Task instructions: Return the run of lines below that opens with the line containing "(** * Top-languages" and closes with the line containing "Number is a", keeping each one exact.

Material for the task:
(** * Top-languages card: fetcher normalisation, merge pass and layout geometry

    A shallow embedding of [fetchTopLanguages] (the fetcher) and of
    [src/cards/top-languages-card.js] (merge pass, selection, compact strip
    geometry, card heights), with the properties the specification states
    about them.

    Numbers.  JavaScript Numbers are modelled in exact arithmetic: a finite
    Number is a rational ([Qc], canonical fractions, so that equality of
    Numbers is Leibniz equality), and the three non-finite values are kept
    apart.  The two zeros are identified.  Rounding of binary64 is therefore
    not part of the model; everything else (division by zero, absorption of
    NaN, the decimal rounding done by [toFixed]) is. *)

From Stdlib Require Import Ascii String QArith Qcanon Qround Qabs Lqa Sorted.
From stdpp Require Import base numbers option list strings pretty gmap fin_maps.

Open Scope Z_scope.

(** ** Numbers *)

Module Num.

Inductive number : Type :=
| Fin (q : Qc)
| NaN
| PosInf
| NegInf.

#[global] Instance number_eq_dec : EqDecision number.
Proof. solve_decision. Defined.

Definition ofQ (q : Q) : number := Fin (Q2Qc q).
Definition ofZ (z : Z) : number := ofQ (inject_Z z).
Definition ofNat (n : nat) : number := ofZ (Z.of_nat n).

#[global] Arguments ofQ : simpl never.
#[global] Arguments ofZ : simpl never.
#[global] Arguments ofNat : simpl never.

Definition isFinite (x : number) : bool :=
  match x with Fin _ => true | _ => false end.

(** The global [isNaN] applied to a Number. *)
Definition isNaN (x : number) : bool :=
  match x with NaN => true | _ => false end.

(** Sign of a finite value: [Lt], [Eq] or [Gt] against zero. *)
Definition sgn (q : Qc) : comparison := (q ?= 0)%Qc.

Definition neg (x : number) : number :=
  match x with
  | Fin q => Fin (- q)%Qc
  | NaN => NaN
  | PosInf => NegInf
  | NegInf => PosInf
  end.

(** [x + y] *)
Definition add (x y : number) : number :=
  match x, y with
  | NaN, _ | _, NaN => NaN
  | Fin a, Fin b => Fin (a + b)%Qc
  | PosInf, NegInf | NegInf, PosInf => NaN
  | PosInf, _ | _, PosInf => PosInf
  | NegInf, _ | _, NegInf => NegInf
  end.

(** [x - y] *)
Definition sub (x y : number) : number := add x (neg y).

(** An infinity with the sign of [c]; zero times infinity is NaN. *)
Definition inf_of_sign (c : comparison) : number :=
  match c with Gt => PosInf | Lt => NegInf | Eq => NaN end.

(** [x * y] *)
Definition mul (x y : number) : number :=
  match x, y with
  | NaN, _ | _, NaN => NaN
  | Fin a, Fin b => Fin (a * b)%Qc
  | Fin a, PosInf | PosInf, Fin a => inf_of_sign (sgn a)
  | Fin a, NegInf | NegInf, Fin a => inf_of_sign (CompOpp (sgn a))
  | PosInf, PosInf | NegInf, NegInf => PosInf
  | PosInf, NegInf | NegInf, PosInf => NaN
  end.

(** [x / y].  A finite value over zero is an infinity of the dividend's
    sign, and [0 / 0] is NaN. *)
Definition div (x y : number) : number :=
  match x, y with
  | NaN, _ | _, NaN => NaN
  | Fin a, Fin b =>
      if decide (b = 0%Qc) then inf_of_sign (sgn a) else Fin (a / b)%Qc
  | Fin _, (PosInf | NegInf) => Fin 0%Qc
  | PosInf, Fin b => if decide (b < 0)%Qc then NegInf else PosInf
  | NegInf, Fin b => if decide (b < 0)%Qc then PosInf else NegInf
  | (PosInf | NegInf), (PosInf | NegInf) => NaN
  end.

==

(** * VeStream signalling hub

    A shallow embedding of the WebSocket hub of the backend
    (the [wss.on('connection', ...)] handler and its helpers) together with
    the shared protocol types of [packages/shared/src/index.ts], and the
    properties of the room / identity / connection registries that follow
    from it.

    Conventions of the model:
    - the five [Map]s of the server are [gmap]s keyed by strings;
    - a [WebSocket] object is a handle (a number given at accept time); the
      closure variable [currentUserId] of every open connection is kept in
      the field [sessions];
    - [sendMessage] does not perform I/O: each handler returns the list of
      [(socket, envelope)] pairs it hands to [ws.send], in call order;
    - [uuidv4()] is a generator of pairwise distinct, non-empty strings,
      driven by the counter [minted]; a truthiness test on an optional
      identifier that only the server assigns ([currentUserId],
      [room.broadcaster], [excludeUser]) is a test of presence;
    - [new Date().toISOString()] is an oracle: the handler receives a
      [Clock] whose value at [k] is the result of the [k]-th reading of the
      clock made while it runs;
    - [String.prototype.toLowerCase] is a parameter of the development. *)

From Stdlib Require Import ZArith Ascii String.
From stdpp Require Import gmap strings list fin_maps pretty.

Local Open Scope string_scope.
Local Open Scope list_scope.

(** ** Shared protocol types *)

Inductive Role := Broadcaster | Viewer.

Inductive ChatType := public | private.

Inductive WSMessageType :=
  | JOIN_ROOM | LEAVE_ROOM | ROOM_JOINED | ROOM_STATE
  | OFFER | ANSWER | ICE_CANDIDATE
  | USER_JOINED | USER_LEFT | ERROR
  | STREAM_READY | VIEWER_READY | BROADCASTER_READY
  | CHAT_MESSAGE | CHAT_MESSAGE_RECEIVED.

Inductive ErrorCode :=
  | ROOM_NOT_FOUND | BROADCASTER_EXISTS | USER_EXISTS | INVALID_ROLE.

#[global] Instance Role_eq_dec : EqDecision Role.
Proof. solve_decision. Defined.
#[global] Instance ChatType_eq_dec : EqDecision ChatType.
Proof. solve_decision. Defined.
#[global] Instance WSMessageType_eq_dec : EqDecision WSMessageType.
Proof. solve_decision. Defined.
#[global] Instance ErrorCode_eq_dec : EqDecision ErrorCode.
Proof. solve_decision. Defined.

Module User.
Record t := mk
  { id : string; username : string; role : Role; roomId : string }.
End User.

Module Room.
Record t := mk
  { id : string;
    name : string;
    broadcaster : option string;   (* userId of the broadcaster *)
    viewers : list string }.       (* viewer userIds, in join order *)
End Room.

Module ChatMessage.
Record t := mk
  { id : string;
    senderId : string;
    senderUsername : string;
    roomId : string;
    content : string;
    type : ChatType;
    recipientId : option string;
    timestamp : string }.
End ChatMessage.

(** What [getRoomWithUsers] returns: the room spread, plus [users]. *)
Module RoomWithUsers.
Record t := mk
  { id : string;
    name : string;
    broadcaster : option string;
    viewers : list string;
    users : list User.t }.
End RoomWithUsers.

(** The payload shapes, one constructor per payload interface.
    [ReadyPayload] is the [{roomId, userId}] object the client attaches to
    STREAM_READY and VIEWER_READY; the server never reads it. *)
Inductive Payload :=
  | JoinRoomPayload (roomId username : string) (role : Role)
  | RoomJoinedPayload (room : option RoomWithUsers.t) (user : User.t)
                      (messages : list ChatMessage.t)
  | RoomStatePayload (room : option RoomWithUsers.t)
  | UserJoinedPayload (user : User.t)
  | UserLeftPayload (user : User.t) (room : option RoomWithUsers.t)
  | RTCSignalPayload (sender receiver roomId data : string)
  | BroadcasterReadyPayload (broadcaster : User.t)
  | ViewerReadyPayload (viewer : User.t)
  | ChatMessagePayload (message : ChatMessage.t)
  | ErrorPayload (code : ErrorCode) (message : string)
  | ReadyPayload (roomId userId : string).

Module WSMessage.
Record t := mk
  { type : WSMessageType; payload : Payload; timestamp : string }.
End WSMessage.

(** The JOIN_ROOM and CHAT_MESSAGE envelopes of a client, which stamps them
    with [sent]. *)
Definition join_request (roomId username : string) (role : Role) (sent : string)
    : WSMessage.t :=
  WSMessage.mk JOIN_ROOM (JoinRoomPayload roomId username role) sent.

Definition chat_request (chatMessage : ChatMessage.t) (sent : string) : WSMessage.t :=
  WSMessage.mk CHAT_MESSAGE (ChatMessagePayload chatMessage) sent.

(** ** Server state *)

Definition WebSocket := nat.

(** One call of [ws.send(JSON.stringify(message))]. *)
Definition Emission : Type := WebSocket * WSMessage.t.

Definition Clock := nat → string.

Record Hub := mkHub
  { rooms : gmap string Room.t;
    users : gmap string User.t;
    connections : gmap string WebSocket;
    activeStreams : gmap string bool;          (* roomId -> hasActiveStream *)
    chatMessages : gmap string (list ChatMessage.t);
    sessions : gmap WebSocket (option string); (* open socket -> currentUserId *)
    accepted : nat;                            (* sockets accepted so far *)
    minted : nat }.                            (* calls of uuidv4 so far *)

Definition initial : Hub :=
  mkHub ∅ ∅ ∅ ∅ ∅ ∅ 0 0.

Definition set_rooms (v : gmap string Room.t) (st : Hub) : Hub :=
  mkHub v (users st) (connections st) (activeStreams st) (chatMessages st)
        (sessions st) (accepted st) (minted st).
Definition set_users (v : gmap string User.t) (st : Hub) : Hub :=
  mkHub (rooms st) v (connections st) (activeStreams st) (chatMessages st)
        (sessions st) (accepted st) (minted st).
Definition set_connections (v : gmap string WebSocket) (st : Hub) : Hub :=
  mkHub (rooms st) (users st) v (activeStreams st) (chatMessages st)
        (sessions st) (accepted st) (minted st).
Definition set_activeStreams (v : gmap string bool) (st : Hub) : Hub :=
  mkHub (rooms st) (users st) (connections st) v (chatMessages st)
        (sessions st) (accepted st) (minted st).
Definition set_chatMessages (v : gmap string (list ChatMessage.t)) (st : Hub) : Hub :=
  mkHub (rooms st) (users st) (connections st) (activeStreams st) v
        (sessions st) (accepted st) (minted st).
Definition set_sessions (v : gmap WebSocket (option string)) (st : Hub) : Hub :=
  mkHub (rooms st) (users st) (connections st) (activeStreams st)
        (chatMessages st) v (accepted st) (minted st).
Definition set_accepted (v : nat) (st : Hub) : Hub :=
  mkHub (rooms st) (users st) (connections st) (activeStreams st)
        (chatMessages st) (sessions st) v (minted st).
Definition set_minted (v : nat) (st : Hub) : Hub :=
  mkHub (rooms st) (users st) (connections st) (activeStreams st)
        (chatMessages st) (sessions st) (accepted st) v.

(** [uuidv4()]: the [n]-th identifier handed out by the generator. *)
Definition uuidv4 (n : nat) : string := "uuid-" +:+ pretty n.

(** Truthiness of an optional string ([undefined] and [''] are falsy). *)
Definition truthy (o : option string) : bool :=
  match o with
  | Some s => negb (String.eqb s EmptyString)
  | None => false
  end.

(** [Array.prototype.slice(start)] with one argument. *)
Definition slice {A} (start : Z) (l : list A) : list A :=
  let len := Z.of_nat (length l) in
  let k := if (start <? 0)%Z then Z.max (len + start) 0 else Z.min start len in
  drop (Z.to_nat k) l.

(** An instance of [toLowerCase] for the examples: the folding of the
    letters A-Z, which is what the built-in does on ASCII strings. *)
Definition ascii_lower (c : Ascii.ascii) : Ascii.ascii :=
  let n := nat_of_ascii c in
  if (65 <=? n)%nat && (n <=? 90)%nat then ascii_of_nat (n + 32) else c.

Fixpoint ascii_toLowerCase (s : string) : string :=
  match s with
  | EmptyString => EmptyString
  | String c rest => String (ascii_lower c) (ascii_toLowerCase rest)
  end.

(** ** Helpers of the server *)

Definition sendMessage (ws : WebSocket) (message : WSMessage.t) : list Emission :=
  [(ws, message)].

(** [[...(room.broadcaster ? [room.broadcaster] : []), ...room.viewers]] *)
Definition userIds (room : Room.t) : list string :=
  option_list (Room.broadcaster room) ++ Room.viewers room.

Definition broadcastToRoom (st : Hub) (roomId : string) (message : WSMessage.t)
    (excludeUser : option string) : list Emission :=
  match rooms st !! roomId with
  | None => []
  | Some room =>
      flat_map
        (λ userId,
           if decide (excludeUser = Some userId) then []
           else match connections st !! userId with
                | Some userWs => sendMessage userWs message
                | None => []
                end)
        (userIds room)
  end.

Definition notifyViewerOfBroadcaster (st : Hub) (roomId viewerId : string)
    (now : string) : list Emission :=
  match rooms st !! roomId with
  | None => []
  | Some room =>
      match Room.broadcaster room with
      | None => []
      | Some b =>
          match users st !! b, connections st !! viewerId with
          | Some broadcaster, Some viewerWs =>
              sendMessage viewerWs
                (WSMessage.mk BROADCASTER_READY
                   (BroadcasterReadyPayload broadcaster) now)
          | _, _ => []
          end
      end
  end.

Answer below:
(** * Top-languages card: fetcher normalisation, merge pass and layout geometry

    A shallow embedding of [fetchTopLanguages] (the fetcher) and of
    [src/cards/top-languages-card.js] (merge pass, selection, compact strip
    geometry, card heights), with the properties the specification states
    about them.

    Numbers.  JavaScript Numbers are modelled in exact arithmetic: a finite
    Number is a rational ([Qc], canonical fractions, so that equality of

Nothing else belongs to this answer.